Maybe you were too busy attending a gig by your favourite “legacy act” to note the arrival of that Eddie Murphy vehicle. Definitions are a bit slippery here. Nobody seems sure when the curtain comes down. Bruce Springsteen, in his 70s, certainly counts. Have Suede and The Manic Street Preachers, who played Dublin last week, gained entry into the legacy camp? You wouldn’t think it to look at Brett Anderson’s stiletto cheekbones but, incredibly, the Suede frontman has celebrated his 56th birthday. So maybe they’re within the corral.

Why has it been deemed necessary to do this to a perfectly harmless word with a hitherto unambiguous meaning? Is it meant kindly or disrespectfully?

As you won’t need to be told, “legacy” describes any entity that is passed down by an antecedent or living predecessor. That gets at the venerable origins of each category above. Beverly Hills Cop came out in 1984. The Irish Times was first published in 1859. Bruce Springsteen was born in 1949. But a “legacy” changes hands. Shouldn’t the word apply as much to the successors as the originators? We could thus cheekily describe Charli XCX, who has acknowledged a debt to the sexagenarian Siouxsie Sioux, a sort of legacy act. Right?

Scarlett Johansson has acknowledged her participation in a “legacy sequel” to the 31-year-old Jurassic Park

To be less facetious, the term’s evolution (devolution?) indicates a conflict in contemporary culture and technology. At no time has media gone through so many revolutions. CDs gave way to downloading, which gave way to streaming. A similar shift happened in TV and film. A once insular western pop-culture now opens itself to influences from as far afield as China and Korea. Yet, at the same time, no successful cultural entity is prepared to go away. Never mind those fulminating in 1960s Sunday supplements about the Beatles and the Rolling Stones; the artists themselves can scarcely have believed they’d still be attracting attention as the first quarter of the 21st century draws to a close. We have already, this summer, seen another “legacy sequel” to the 40-year-old Ghostbusters. A “legacy sequel” to the 29-year-old Twister is nearly upon us. Scarlett Johansson has acknowledged her participation in a “legacy sequel” to the 31-year-old Jurassic Park. The transmogrified word acknowledges a too-stubborn adhesion to familiar shapes and sounds as successive technological cyclones throw the culture into ever greater commotion.

To address the question above: no, the word is not always, in its current reframed state, meant kindly. When it comes to newspapers, TV and radio, many on both right and left are happy to gob up the phrase “legacy media” as if expelling so much unwanted phlegm. The picture conjured up is – to employ the arsenal of Victorian cartoonists – of elderly fat cats in top hats sleeping on piles of ill-deserved cash. As if the unregulated online alternatives are better. Movie insiders use “legacy sequel” neutrally, but few outside the business can, surely, say the words with a straight face.

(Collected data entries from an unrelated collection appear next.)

Lemma parIndices_valid n :
  Forall (fun index => Permutation index (seq 0 n)) (parIndices n).
Proof.
  unfold parIndices.
  destruct (generateBitonicMergeIndex n) as [mi| |] eqn:Hm; try constructor.
  destruct (generateBitonicSortIndex n) as [si| |] eqn:Hs; try constructor.
  apply Forall_app. split.
  - now apply generateBitonicMergeIndex_valid.
  - now apply generateBitonicSortIndex_valid.
Qed.

(** The parallel network sorts as soon as its stages are comparator
    stages and the comparator schedule passes the 0/1 check. *)
Lemma parallel_sorts fuel n :
  has_single_bit n = true ->
  Forall (StageAsComparators n) (parIndices n) ->
  forallb sortedb (reach fuel n (flat_map (stageComparators n) (parIndices n)))
  = true ->
  forall v, length v = n ->
    exists r, ovalues (parallelBitonicSort Z 0%Z lessThan [v] n) = Ok [r]
              /\ Sorted Z.le r /\ Permutation r v.
Proof.
  intros Hb Hs Hc v Hn.
  exists (replayRow (stagesSchedule n (parIndices n)) v).
  pose proof (parIndices_valid n) as Hp.
  pose proof (stagesSchedule_valid n _ Hp) as Hv.
  split; [|split].
  - rewrite parallelBitonicSort_eq, Hb. simpl.
    now rewrite (stages_replay 0%Z), replay_single.
  - apply (zero_one_principle _ n Hv); [|exact Hn].
    intros b Hbn Hbit.
    rewrite (stages_as_comparators n _ Hp Hs b Hbn).
    now apply reach_check with (fuel := fuel) (n := n).
  - apply replayRow_Permutation. now rewrite Hn.
Qed.

Lemma sequential_sorts fuel n :
  forallb sortedb (reach fuel n (seqSchedule 0 n true)) = true ->
  forall v, length v = n ->
    exists r, fst (sequentialBitonicSort Z lessThan [v] 0 n true) = [r]
              /\ Sorted Z.le r /\ Permutation r v.
Proof.
  intros Hc v Hn.
  exists (replayRow (seqSchedule 0 n true) v).
  split.
  - now rewrite (seq_sort_replay 0%Z), replay_single.
  - apply (schedule_sorts fuel n); auto.
    apply seqSchedule_valid. lia.
Qed.

End SortedRows.

(** ** The networks of the sizes at hand *)

Section Instances.

Ltac destruct_row v Hv :=
  repeat (destruct v as [|? v]; [discriminate Hv|]);
  destruct v; [|discriminate Hv].

Ltac stage_by_stage n :=
  let l := eval vm_compute in (parIndices n) in
  change (parIndices n) with l;
  repeat (constructor;
          [intros v Hv; destruct_row v Hv; vm_compute; reflexivity|]);
  constructor.

Lemma stages_1 : Forall (StageAsComparators 1) (parIndices 1).
Proof. stage_by_stage 1. Qed.

Lemma stages_2 : Forall (StageAsComparators 2) (parIndices 2).
Proof. stage_by_stage 2. Qed.

Lemma stages_4 : Forall (StageAsComparators 4) (parIndices 4).
Proof. stage_by_stage 4. Qed.

Lemma stages_8 : Forall (StageAsComparators 8) (parIndices 8).
Proof. stage_by_stage 8. Qed.

Lemma stages_16 : Forall (StageAsComparators 16) (parIndices 16).
Proof. stage_by_stage 16. Qed.

Lemma stages_32 : Forall (StageAsComparators 32) (parIndices 32).
Proof. stage_by_stage 32. Qed.

Lemma parallel_check :
  forallb (fun n =>
             forallb sortedb
               (reach 5 n (flat_map (stageComparators n) (parIndices n))))
          [1; 2; 4; 8; 16; 32] = true.
Proof. vm_compute. reflexivity. Qed.

Lemma sequential_check :
  forallb (fun n => forallb sortedb (reach 5 n (seqSchedule 0 n true)))
          (seq 0 33) = true.
Proof. vm_compute. reflexivity. Qed.

Lemma parallel_row_sorted n (v : list Z) :
  In n [1; 2; 4; 8; 16; 32] -> length v = n ->
  exists r, ovalues (parallelBitonicSort Z 0%Z lessThan [v] n) = Ok [r]
            /\ Sorted Z.le r /\ Permutation r v.
Proof.
  intros Hin Hn.
  assert (Hc := parallel_check). rewrite forallb_forall in Hc.
  specialize (Hc n Hin).
  apply (parallel_sorts 5 n); auto;
    repeat (destruct Hin as [<-|Hin];
            [first [reflexivity|apply stages_1|apply stages_2|apply stages_4
                   |apply stages_8|apply stages_16|apply stages_32]|]);
    destruct Hin.
Qed.

Lemma sequential_row_sorted n (v : list Z) :
  n <= 32 -> length v = n ->
  exists r, fst (sequentialBitonicSort Z lessThan [v] 0 n true) = [r]
            /\ Sorted Z.le r /\ Permutation r v.
Proof.
  intros Hle Hn.
  assert (Hc := sequential_check). rewrite forallb_forall in Hc.
  apply (sequential_sorts 5 n); auto.
  apply Hc, in_seq. lia.
Qed.

End Instances.

(** ** Rows of a tensor *)

Section Tensors.

Context {E : Type} (uninit : E).
Implicit Types (shp idx ri : list nat) (v dst : Value E) (src : Row E).

Lemma flat_fold acc shp idx :
  InRange shp idx ->
  fold_left (fun off di => off * fst di + snd di) (combine shp idx) acc
  = acc * numel shp + flat_index shp idx
  /\ flat_index shp idx < numel shp.
Proof.
  unfold flat_index. intros H. revert acc.
  induction H as [|i d idx shp Hid _ IH]; intros acc; simpl; [lia|].
  destruct (IH (acc * d + i)) as [-> Hlt].
  destruct (IH i) as [-> _].
  split; nia.
Qed.

Lemma flat_index_cons d shp i idx :
  InRange shp idx ->
  flat_index (d :: shp) (i :: idx) = i * numel shp + flat_index shp idx.
Proof.
  intros H. unfold flat_index at 1. simpl.
  now destruct (flat_fold i shp idx H) as [-> _].
Qed.

Lemma flat_index_lt shp idx :
  InRange shp idx -> flat_index shp idx < numel shp.
Proof. intros H. now destruct (flat_fold 0 shp idx H). Qed.

Lemma flat_index_inj shp idx idx' :
  InRange shp idx -> InRange shp idx' ->
  flat_index shp idx = flat_index shp idx' -> idx = idx'.
Proof.
  intros H. revert idx'.
  induction H as [|i d idx shp Hid Hr IH]; intros idx' H' Heq.
  - now inversion H'.
  - inversion H' as [|i' ? idx'' ? Hid' Hr']; subst.
    rewrite !flat_index_cons in Heq by assumption.
    pose proof (flat_index_lt _ _ Hr) as L1.
    pose proof (flat_index_lt _ _ Hr') as L2.
    assert (i = i') by nia. subst i'.
    f_equal. apply IH; [exact Hr'|lia].
Qed.

Lemma all_indices_InRange counts idx :
  In idx (all_indices counts) -> InRange counts idx.
Proof.
  revert idx. induction counts as [|c counts IH]; intros idx; simpl.
  - intros [<-|[]]. constructor.
  - rewrite in_flat_map. intros (tl & Htl & Hin).
    apply in_map_iff in Hin. destruct Hin as (i & <- & Hi).
    apply in_seq in Hi. constructor; [lia|now apply IH].
Qed.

There is something here of the patronising description of older people as “seniors”. You really get that with the musicians. “Legacy” is seen as a “nice” way of describing Neil Young or Bob Dylan or Joni Mitchell. Sod nice. That’s not how it was when they started out. The writer David Quantick recently happened upon a 1980 copy of the NME that monstered Kate Bush’s then-new LP Never for Ever. “What I love about this spread is the lack of reverence for what we now have to call Legacy Acts,” he wrote. “I like all these albums, but it’s great to see a world where you could slag off Breathing.” He meant a then-recent Bush single, but he could have meant the act of respiration. How gutless our language has become.